Si tengo la tendencia a ser impulsivo, el mal espíritu potenciará eso para que se tome una decisión sin paciencia. Si soy un poco pasivo, el mal espíritu jugará para que todo se dilate sin arriesgar. Si soy dubitativo, el mal espíritu me hará pensar que nunca podré tomar una decisión porque querré tener ilusoriamente todo bajo control. Si soy autocomplaciente quizá sienta que el llamado sólo es para tapar mis huecos afectivos sin pensar en los demás. Si soy medio narcisista el mal espíritu me hará creer que fui llamado por mis cualidades y que yo puedo sólo con todo, olvidando que la vocación es puro don gratuito. Si soy un poco culpógeno, el mal espíritu me invitará a no perdonarme jamás mis errores. Si soy un poco libidinoso, el mal espíritu buscará el punto débil para demostrarme mi impotencia. Si soy medio terco, el mal espíritu pretenderá rigidizarme para que no escuche. Y el espíritu de Jesús propondrá todo lo contrario: paciencia, fortaleza, libertad, arrojo, perdón, apertura, claridad, humildad, confianza, paz con la posibilidad de ser su servidor.
La vocación consagrada es…
Así, la vocación de consagrarse a Dios surge de un diálogo orante
con Jesús resucitado, que sigue actuando en la historia del mundo y de las
comunidades que lo buscan en pos del Reino de amor, justicia y paz.

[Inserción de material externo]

(* ===== verification/Http.v ===== *)
(** * Requests and responses (the parts of net/http the agent uses)

    A handler is a function of the request and the state of the response
    writer; it returns the new state of the writer also when it panics,
    since what was written before a panic stays written. *)
From S2P Require Import Prelude GoStrings Errors Url.
From Stdlib Require Import Ascii.
From stdpp Require Import gmap.
From stdpp Require Import options.

(** ** Headers *)
Notation Header := (gmap string (list string)).

(** [CanonicalHeaderKey]: capitals after hyphens; a key with a byte that no
    header name has is left as it is. *)
Definition header_char (c : ascii) : bool :=
  is_lower c || is_upper c || is_digit c || char_in c "!#$%&'*+-.^_`|~".
Definition to_upper (c : ascii) : ascii :=
  if is_lower c then ascii_of_N (byte_val c - 32) else c.
Fixpoint canonical (upper : bool) (s : string) : string :=
  match s with
  | EmptyString => EmptyString
  | String c s =>
      String (if upper then to_upper c else to_lower c) (canonical (bool_decide (c = "-"%char)) s)
  end.
Definition CanonicalHeaderKey (key : string) : string :=
  if string_forall header_char key then canonical true key else key.

Definition Header_Get (h : Header) (key : string) : string :=
  match default [] (h !! CanonicalHeaderKey key) with
  | [] => EmptyString
  | value :: _ => value
  end.
Definition Header_Set (h : Header) (key value : string) : Header :=
  <[CanonicalHeaderKey key := [value]]> h.

(** ** Status codes *)
Definition StatusOK : Z := 200.
Definition StatusNoContent : Z := 204.
Definition StatusMovedPermanently : Z := 301.
Definition StatusBadRequest : Z := 400.
Definition StatusUnauthorized : Z := 401.
Definition StatusNotFound : Z := 404.
Definition StatusMethodNotAllowed : Z := 405.
Definition StatusUnprocessableEntity : Z := 422.
Definition StatusInternalServerError : Z := 500.

(** ** Response writers

    [w_header] is the header map the handlers change; [w_sent] the status
    and the headers once they were sent; [w_broken] the error that [Write]
    returns when the connection is gone, nil while it works. *)
Record ResponseWriter := MkWriter {
  w_header : Header;
  w_sent : option (Z * Header);
  w_body : string;
  w_broken : error;
}.

Definition with_header (w : ResponseWriter) (h : Header) : ResponseWriter :=
  MkWriter h (w_sent w) (w_body w) (w_broken w).

Definition SetHeader (w : ResponseWriter) (key value : string) : ResponseWriter :=
  with_header w (Header_Set (w_header w) key value).

(** [w.WriteHeader(code)]; a second call is superfluous. *)
Definition WriteHeader (w : ResponseWriter) (code : Z) : ResponseWriter :=
  match w_sent w with
  | Some _ => w
  | None => MkWriter (w_header w) (Some (code, w_header w)) (w_body w) (w_broken w)
  end.

(** [w.Write(bytes)]: it sends the headers first, with status 200. *)
Definition Write (w : ResponseWriter) (bytes : string) : ResponseWriter * error :=
  let w := WriteHeader w StatusOK in
  if is_nil (w_broken w)
  then (MkWriter (w_header w) (w_sent w) (w_body w +:+ bytes) (w_broken w), ErrNil)
  else (w, w_broken w).

Definition newline : string := String (ascii_of_N 10) EmptyString.

(** [http.Error(w, error, code)]. *)
Definition Http_Error (w : ResponseWriter) (text : string) (code : Z) : ResponseWriter :=
  let w := SetHeader w "Content-Type" "text/plain; charset=utf-8" in
  let w := SetHeader w "X-Content-Type-Options" "nosniff" in
  let w := WriteHeader w code in
  (Write w (text +:+ newline)).1.

(** The writer of a new exchange. *)
Definition new_writer : ResponseWriter := MkWriter ∅ None EmptyString ErrNil.

(** The status the client sees once the handler returned. *)
Definition status (w : ResponseWriter) : Z := default StatusOK (fst <$> w_sent w).

(** ** Requests

    [Form] and [PostForm] are nil until the form is parsed.  The body is
    read completely or not at all. *)
Record Request := MkRequest {
  Method : string;
  Req_URL : URL;
  Req_Header : Header;
  Body : option string;
  Form : option Values;
  PostForm : option Values;
}.

(** mime/multipart: the values of a multipart body, [None] when the request
    has none or it is malformed. *)
Class MultipartReader := ReadForm : Request → option Values.

(** What [mime.ParseMediaType] makes of a content type whose parameters are
    not repeated: the part before them, in lower case. *)
Fixpoint trim_left (s : string) : string :=
  match s with
  | String c s' => if char_in c " " || bool_decide (byte_val c = 9%N) then trim_left s' else s
  | EmptyString => EmptyString
  end.
Definition reverse (s : string) : string :=
  String.string_of_list_ascii (rev (String.list_ascii_of_string s)).
Definition lower (s : string) : string :=
  String.string_of_list_ascii (to_lower <$> String.list_ascii_of_string s).
Definition media_type (s : string) : string :=
  lower (reverse (trim_left (reverse (trim_left (cut ";" s).1)))).

Definition maxFormSize : Z := 10485760.

Section Forms.
Context `{UnicodeTable, MultipartReader}.

Definition copyValues (dst src : Values) : Values :=
  map_fold (λ k vs dst, <[k := values_of dst k ++ vs]> dst) dst src.

(** [parsePostForm(r)]: nil unless the body is an encoded form. *)
Definition parsePostForm (r : Request) : option Values * error :=
  match Body r with
  | None => (None, ErrNil)
  | Some body =>
      let ct := Header_Get (Req_Header r) "Content-Type" in
      if bool_decide (media_type ct = "application/x-www-form-urlencoded") then
        if bool_decide (maxFormSize < Z.of_nat (String.length body))%Z
        then (None, Foreign "http: POST too large")
        else let '(vs, err) := ParseQuery body in (Some vs, err)
      else (None, ErrNil)
  end.

Definition has_form_body (method : string) : bool :=
  bool_decide (method ∈ ["POST"; "PUT"; "PATCH"]).

(** [r.ParseForm()]. *)
Definition ParseForm (r : Request) : Request * error :=
  let '(post, err) :=
    match PostForm r with
    | Some post => (post, ErrNil)
    | None => if has_form_body (Method r)
              then let '(post, err) := parsePostForm r in (default ∅ post, err)
              else (∅, ErrNil)
    end in
  match Form r with
  | Some form => (MkRequest (Method r) (Req_URL r) (Req_Header r) (Body r) (Some form) (Some post), err)
  | None =>
      let '(new, e) := ParseQuery (RawQuery (Req_URL r)) in
      let form := copyValues post new in
      (MkRequest (Method r) (Req_URL r) (Req_Header r) (Body r) (Some form) (Some post),
       if is_nil err then e else err)
  end.

(** [r.ParseMultipartForm(defaultMaxMemory)], as far as the form goes. *)
Definition ParseMultipartForm (r : Request) : Request :=
  let '(r, err) := ParseForm r in
  if negb (is_nil err) then r
  else match ReadForm r with
       | None => r
       | Some values =>
           MkRequest (Method r) (Req_URL r) (Req_Header r) (Body r)
             (Some (copyValues (default ∅ (Form r)) values))
             (Some (copyValues (default ∅ (PostForm r)) values))
       end.

(** [r.FormValue(key)], and the request with its form parsed. *)
Definition FormValue (r : Request) (key : string) : string * Request :=
  let r := match Form r with None => ParseMultipartForm r | Some _ => r end in
  (Values_Get (default ∅ (Form r)) key, r).

(** [http.NewRequest(method, url, body)] for the methods GET and POST. *)
Definition NewRequest (method url : string) (body : option string) : result error Request :=
  u ← URL_Parse url; Ok (MkRequest method u ∅ body None None).
End Forms.

(** ** Handlers *)
Definition Handler : Type := Request → ResponseWriter → ResponseWriter * go unit.

(** [http.NotFoundHandler()]. *)
Definition NotFound : Handler := λ _ w, (Http_Error w "404 page not found" StatusNotFound, Done ()).

(** ** Lemmas *)
Lemma WriteHeader_sent w code : is_Some (w_sent (WriteHeader w code)).
Proof. unfold WriteHeader. destruct (w_sent w) eqn:Hw; cbn; rewrite ?Hw; eauto. Qed.

Lemma WriteHeader_status w code :
  w_sent w = None → w_sent (WriteHeader w code) = Some (code, w_header w).
Proof. unfold WriteHeader. by intros ->. Qed.

Lemma Write_sent w bytes : w_sent w ≠ None → w_sent (Write w bytes).1 = w_sent w.
Proof.
  unfold Write, WriteHeader. destruct (w_sent w) as [[]|] eqn:Hw; [|done]. intros _.
  by destruct (is_nil (w_broken w)).
Qed.

Lemma Http_Error_sent w text code :
  w_sent w = None → ∃ h, w_sent (Http_Error w text code) = Some (code, h) ∧
    h !! "Content-Type" = Some ["text/plain; charset=utf-8"].
Proof.
  intros Hw. unfold Http_Error.
  rewrite Write_sent by (rewrite WriteHeader_status; done).
  rewrite WriteHeader_status by done. eexists. split; [done|].
  unfold SetHeader, with_header, Header_Set. cbn [w_header].
  change (CanonicalHeaderKey "X-Content-Type-Options") with "X-Content-Type-Options".
  change (CanonicalHeaderKey "Content-Type") with "Content-Type".
  by rewrite lookup_insert_ne, lookup_insert_eq.
Qed.

Lemma Http_Error_status w text code : w_sent w = None → status (Http_Error w text code) = code.
Proof. intros Hw. unfold status. by destruct (Http_Error_sent w text code Hw) as (h & -> & _). Qed.

(** A form value is the first one of the form, which the call parses at
    most once. *)
Lemma FormValue_parsed `{UnicodeTable, MultipartReader} r key :
  is_Some (Form (FormValue r key).2).
Proof.
  unfold FormValue. cbn. destruct (Form r) as [f|] eqn:Hf; [rewrite Hf; by eexists|].
  unfold ParseMultipartForm, ParseForm. rewrite Hf.
  repeat case_match; simplify_eq; cbn; by eexists.
Qed.

Lemma FormValue_again `{UnicodeTable, MultipartReader} r key key' :
  FormValue (FormValue r key).2 key' =
  (Values_Get (default ∅ (Form (FormValue r key).2)) key', (FormValue r key).2).
Proof.
  destruct (FormValue_parsed r key) as [f Hf]. revert Hf. generalize (FormValue r key).2.
  intros r' Hf. unfold FormValue. rewrite Hf. cbn. by rewrite Hf.
Qed.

Es una constante búsqueda de rechazar las invitaciones
autodestructivas del mal espíritu con la ayuda de un acompañante y de la comunidad,
para que se puedan leer mejor los deseos propios danzando con el gran deseo de
Dios para mi vida.
Es un contrastar mi humanidad, mis sueños y anhelos más altos
con el proyecto de Jesús, para ver y querer el modo peculiar en que estoy
siendo invitado a servir a los demás.
Es un diálogo con quienes puedan acoger de manera organizada mi
búsqueda y mi deseo de seguir a Jesús para estar con Él, para trabajar con Él,
para vivir mi propia cruz sostenido de Él y gozar de su presencia resucitada.
[2] Por eso, en las
comunidades donde no se da sino lo contrario: división, mal uso del poder y las
riquezas, búsqueda de prestigio y de reconocimiento, individualismo, cerrazón,
falta de comprensión, ignorancia de Jesús, dádiva y asistencialismo con los más
frágiles, acaparamiento de tareas, rencor y mal genio, clericalismo
intransigente, etc., no emergen vocaciones sino adefesios sectarios.